一方、都では衝撃的な事件が発生。丞相の馬車から大量の血が流れ出し、中には裸で血まみれの文瀟(ぶんしょう)と丞相の亡骸が…。しかし、本物の文瀟(ぶんしょう)はその頃、緝妖司で卓翼宸(たくよくしん)と神木探しの相談をしていました。偽物の出現により、文瀟(ぶんしょう)は殺人犯としてお尋ね者になってしまいます。

卓翼宸(たくよくしん)は丞相の遺体や馬車に残された硫黄の匂いから、犯人が傲因(ごういん)という妖怪ではないかと推測します。傲因は人の脳や心を好んで食らう凶悪な妖怪です。仲間たちが文瀟の無実を証明し、傲因を追うために奔走する中、ついに白玖と対峙します。

卓翼宸はまだ白玖の裏切りを信じられずにいましたが、白玖はついに重い口を開きます。彼が温宗瑜に協力したのは、すべては病気の母親を治すためでした。8年前の血の月の夜、母が部屋で妖樹に体を蝕まれるのを目撃した白玖。父は母を妖邪になったとみなし、部屋を固く閉ざしてしまったのです。医術を学ぶうちに温宗瑜と出会い、母親を完治させるという言葉を信じて、彼の言いなりになっていたのでした。

しかし、ここでさらなる衝撃の事実が。白玖の父・司徒(しと)鳴(しとめい)が、すべての真相を語ります。白玖の母は、もともと半神半妖の血を引く神木白顔(はくがん)でした。8年前に白澤令が失われた際に力を失い、神識をなくして槐樹の姿でかろうじて命を繋いでいたのです。白玖が母だと思っていた病人は、実は神木そのものだったのです。真実を知り、自分を心から思ってくれていた仲間たちを裏切ってしまったことに涙する白玖。卓翼宸はそんな彼を知って改めればいいと慰め、仲間たちは再び一つになるのでした。

『大夢帰離~明かせぬ想い、宿命の朱~』第20話の感想

今回は、これまでの物語を根底から覆すような事実が次々と明らかになり、息つく暇もないほど濃密な一話でした。特に、純粋で心優しい少年と信じていた白玖の裏切りと、その背景にあった母親を想う悲痛な動機には胸を締め付けられます。彼の行動は許されるものではありませんが、その苦悩を知ってしまうと、単純に悪と断罪できないのがこの物語の奥深さだと感じます。
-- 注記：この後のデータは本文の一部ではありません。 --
(** ** The status diff *)

(** What the diff looks at in two deployment maps, two applications and two
    status slots, in the words of the specification. *)
Definition deploymentsDiffer (o n : gmap string ServeDeploymentStatus.t) : Prop :=
  dom o <> dom n
  \/ exists d x y, o !! d = Some x /\ n !! d = Some y
       /\ (ServeDeploymentStatus.Status x <> ServeDeploymentStatus.Status y
           \/ ServeDeploymentStatus.Message x <> ServeDeploymentStatus.Message y).

Definition applicationsDiffer (o n : gmap string AppStatus.t) : Prop :=
  dom o <> dom n
  \/ exists k a b, o !! k = Some a /\ n !! k = Some b
       /\ (AppStatus.Status a <> AppStatus.Status b
           \/ AppStatus.Message a <> AppStatus.Message b
           \/ deploymentsDiffer (AppStatus.Deployments a) (AppStatus.Deployments b)).

Definition slotsDiffer (o n : RayServiceStatus.t) : Prop :=
  RayServiceStatus.RayClusterName o <> RayServiceStatus.RayClusterName n
  \/ applicationsDiffer (RayServiceStatus.Applications o) (RayServiceStatus.Applications n).

(** Two statuses that differ at most in [HealthLastUpdateTime] fields, in
    the [RayClusterStatus] snapshots and in the bookkeeping fields
    [ObservedGeneration] and [LastUpdateTime]. *)
Definition deploymentAlike (x y : ServeDeploymentStatus.t) : Prop :=
  ServeDeploymentStatus.Status x = ServeDeploymentStatus.Status y
  /\ ServeDeploymentStatus.Message x = ServeDeploymentStatus.Message y.

Definition applicationAlike (a b : AppStatus.t) : Prop :=
  AppStatus.Status a = AppStatus.Status b
  /\ AppStatus.Message a = AppStatus.Message b
  /\ forall d, option_Forall2 deploymentAlike
                 (AppStatus.Deployments a !! d) (AppStatus.Deployments b !! d).

Definition slotAlike (o n : RayServiceStatus.t) : Prop :=
  RayServiceStatus.RayClusterName o = RayServiceStatus.RayClusterName n
  /\ forall k, option_Forall2 applicationAlike
                 (RayServiceStatus.Applications o !! k)
                 (RayServiceStatus.Applications n !! k).

Definition statusesAlike (o n : RayServiceStatuses.t) : Prop :=
  RayServiceStatuses.ServiceStatus o = RayServiceStatuses.ServiceStatus n
  /\ RayServiceStatuses.NumServeEndpoints o = RayServiceStatuses.NumServeEndpoints n
  /\ slotAlike (RayServiceStatuses.ActiveServiceStatus o)
               (RayServiceStatuses.ActiveServiceStatus n)
  /\ slotAlike (RayServiceStatuses.PendingServiceStatus o)
               (RayServiceStatuses.PendingServiceStatus n).

(** ** Reasoning about runs

    [wp m Q w]: running [m] from the world [w] ends with an outcome and a
    world that satisfy [Q]. *)
Definition wp {A : Type} (m : M A) (Q : Exec A -> World -> Prop) (w : World) : Prop :=
  Q (fst (m w)) (snd (m w)).

(** ** Serve status: readiness and health timestamps *)

(** The status recorded for a reported entry. *)
Definition recordedStatus (timeNow : Time) (prevApplications : gmap string AppStatus.t)
    (entry : string * ServeApplicationStatus.t) : AppStatus.t :=
  applicationStatusOf timeNow
    (default AppStatus.zero (prevApplications !! recordedName entry.1)) entry.2.

Definition isRunning (entry : string * ServeApplicationStatus.t) : bool :=
  String.eqb (ServeApplicationStatus.Status entry.2) RUNNING.

(** What the loop leaves under [name]: the status of the last entry walked
    that is recorded under it. *)
Fixpoint lastRecorded (timeNow : Time) (prevApplications : gmap string AppStatus.t)
    (l : list (string * ServeApplicationStatus.t)) (name : string)
    (acc : option AppStatus.t) : option AppStatus.t :=
  match l with
  | [] => acc
  | e :: l' =>
      lastRecorded timeNow prevApplications l' name
        (if decide (recordedName e.1 = name)
         then Some (recordedStatus timeNow prevApplications e) else acc)
  end.

(** ** The deletion grace of dangling clusters *)

(** A cluster name that is neither the active nor the pending one. *)
Definition dangling (rs : RayService.t) (name : string) : Prop :=
  name <> RayService.ActiveName rs /\ name <> RayService.PendingName rs.

(** Every scheduled deletion time is a clock reading taken earlier in the
    run, plus the deletion delay. *)
Definition scheduledFromClock (X : Externals) (w : World) : Prop :=
  forall name t, RayClusterDeletionTimestamps w !! name = Some t ->
    exists p, p < position w /\ t = (clock X p + RayClusterDeletionDelayDuration)%Z.

(** In the API server an object is stored under its own namespace and name. *)
Definition wellKeyed (w : World) : Prop :=
  forall key c, rayClusters w !! key = Some c -> clusterKey c = key.

(** A delete request of the collector, justified from the schedule as it
    was in [w]: the cluster is dangling, its scheduled time was on record,
    and a later clock reading of this call had passed it. *)
Definition justifiedDelete (X : Externals) (rs : RayService.t)
    (items : list RayCluster.t) (w w' : World) (c : Call) : Prop :=
  exists item t p,
    In item items
    /\ c = DeleteRayCluster (RayCluster.Namespace item) (RayCluster.Name item)
    /\ dangling rs (RayCluster.Name item)
    /\ RayClusterDeletionTimestamps w !! RayCluster.Name item = Some t
    /\ position w <= p < position w'
    /\ (t < clock X p)%Z.

(** What a walk of the collector over [items] does to the schedule and
    which requests it issues. *)
Definition collected (X : Externals) (rs : RayService.t) (items : list RayCluster.t)
    (w w' : World) : Prop :=
  position w <= position w'
  /\ (forall name,
        RayClusterDeletionTimestamps w' !! name = RayClusterDeletionTimestamps w !! name
        \/ (RayClusterDeletionTimestamps w !! name = None
            /\ In name (map RayCluster.Name items)
            /\ dangling rs name
            /\ exists p, position w <= p < position w'
                 /\ RayClusterDeletionTimestamps w' !! name
                    = Some (clock X p + RayClusterDeletionDelayDuration)%Z))
  /\ exists issued, calls w' = (calls w ++ issued)%list
       /\ Forall (justifiedDelete X rs items w w') issued.

(** ** What a run issues, and what it leaves in the instance *)

(** The requests issued between [w] and [w'] all satisfy [P]. *)
Definition issues (P : Call -> Prop) (w w' : World) : Prop :=
  exists issued, calls w' = (calls w ++ issued)%list /\ Forall P issued.

(** ** The Serve-config cache *)

(** The config text the cache holds for a service key and a cluster name;
    the empty text when it holds none. *)
Definition cachedConfig (w : World) (key name : string) : string :=
  match lru.find key (lru.entries (ServeConfigs w)) with
  | Some m => default "" (m !! name)
  | None => ""
  end.

(** The cache holds the same texts in [w'] as in [w]. *)
Definition sameCache (w w' : World) : Prop :=
  forall k n, cachedConfig w' k n = cachedConfig w k n.

(** ** What [reconcileServe] does to the instance *)

Definition withServiceStatus (v : string) (s : RayService.t) : RayService.t :=
  RayService.setStatus (RayServiceStatuses.setServiceStatus v (RayService.Status s)) s.

(** The instance with the applications of the slot [reconcileServe] works
    on replaced by [apps]. *)
Definition polled (isActive : bool) (apps : gmap string AppStatus.t) (s : RayService.t)
  : RayService.t :=
  setSlot isActive (RayServiceStatus.setApplications apps (getSlot isActive s)) s.

(** The instance as flushed when the Serve applications are not ready. *)
Definition notReadyWrite (isActive : bool) (s s' : RayService.t) : Prop :=
  exists apps, s' = withServiceStatus WaitForServeDeploymentReady (polled isActive apps s).

(** The instance as left when the Serve applications are ready. *)
Definition readyResult (isActive : bool) (s : RayService.t) (c : RayCluster.t)
    (s' : RayService.t) : Prop :=
  exists apps,
    s' = updateRayClusterInfo (withServiceStatus Running (polled isActive apps s))
           (RayCluster.Name c).

(** Every status update among the requests writes an instance in [S]. *)
Definition statusWriteOf (S : RayService.t -> Prop) (c : Call) : Prop :=
  match c with
  | UpdateStatus s => S s
  | _ => True
  end.

(** The outcome of the Serve reconciler on the instance [s]. *)
Definition served (isActive : bool) (s : RayService.t) (c : RayCluster.t)
    (r : Exec ((bool * option error) * RayService.t)) : Prop :=
  exists isReady e s', r = Returns ((isReady, e), s')
    /\ ((isReady = false /\ (s' = s \/ notReadyWrite isActive s s'))
        \/ (isReady = true /\ e = None /\ readyResult isActive s c s')).

(** ** The lifecycle step: requests and instance *)

(** A request about a RayCluster object. *)
Definition clusterRequest (c : Call) : Prop :=
  match c with
  | DeleteRayCluster _ _ | CreateRayCluster _ | UpdateRayCluster _ => True
  | UpdateStatus _ | UpdateDeployments _ _ | ServiceRequest _ | UpdatePod _
  | Event _ _ _ _ _ => False
  end.

(** The instance after [markRestartAndAddPendingClusterName]. *)
Definition restarted (s s' : RayService.t) : Prop :=
  exists name,
    s' = RayService.setStatus
           (RayServiceStatuses.setPending
              {| RayServiceStatus.Applications := ∅;
                 RayServiceStatus.RayClusterName := name;
                 RayServiceStatus.RayClusterStatus := RayClusterStatus.zero |}
              (RayServiceStatuses.setServiceStatus Restarting (RayService.Status s))) s.

(** ** The instance over a whole tick *)

Definition pendingSnapshot (s : RayService.t) : RayClusterStatus.t :=
  RayServiceStatus.RayClusterStatus
    (RayServiceStatuses.PendingServiceStatus (RayService.Status s)).

(** Before a promotion: the active name is the fetched one, and the pending
    slot holds the fetched snapshot of the cluster status, or none. *)
Definition steady (rs0 s : RayService.t) : Prop :=
  RayService.ActiveName s = RayService.ActiveName rs0
  /\ (pendingSnapshot s = pendingSnapshot rs0 \/ pendingSnapshot s = RayClusterStatus.zero).

(** After a promotion: the service is running and the pending slot is zero. *)
Definition promotedState (s : RayService.t) : Prop :=
  RayServiceStatuses.ServiceStatus (RayService.Status s) = Running
  /\ RayServiceStatuses.PendingServiceStatus (RayService.Status s) = RayServiceStatus.zero.
(** * Provider discovery: geocoding, distance, normalisation, radius search

  A shallow embedding of the proximity pipeline of the clinic pages
  [pages/2_find_a_doctor.py], [pages/6_labs_nearby.py] and
  [pages/4_book_appointment.py], and of the parts of [pages/1_symptoms.py]
  that feed them, followed by the properties the specification states
  about it and by further properties of the pages.

  Conventions of the embedding.
  - Python [str] is [string]; comparison of strings is by character code.
  - A Python [float] that is carried around as data (coordinates, distances)
    is a [pyfloat]: a rational (the exact value of the double) or one of
    the three special values.  Distances that reach the ranking step are
    rationals.
  - The distance formula itself is evaluated on IEEE-754 binary64, the
    primitive [float] of the kernel, with the checks that CPython's
    [math] module and [float.__pow__] put around the C library; the C
    library's [sin], [cos], [asin] and [pow] are the fields of a record
    [libm].
  - A function that can raise returns an [outcome].
  - External collaborators (the postal-code table, the registry HTTP API,
    the places HTTP API) are [Variable]s of a [Section]: every statement
    holds for every behaviour of theirs.  So is, where the search and
    the list of laboratories call the distance formula, the value that
    it returns.
  - The memoisation decorators ([st.cache_data], [st.cache_resource]) do
    not change what a call returns and are left out. *)

From Stdlib Require Import ZArith QArith Qround Qabs List String Ascii Bool.
From Stdlib Require Import Arith Lia Permutation Lqa.
From Stdlib Require Floats.
From Stdlib Require Import DecimalString.
From Equations Require Import Equations.
Import ListNotations.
温宗瑜の底知れぬ策略、そして白玖の母親の正体という、予想をはるかに超えた展開にはただただ圧倒されました。それぞれのキャラクターが抱える宿命の重さが浮き彫りになり、物語に一層の深みを与えています。悲しい真実を乗り越え、再び結束しようとする緝妖司の面々の絆に、かすかな光を見出した回でした。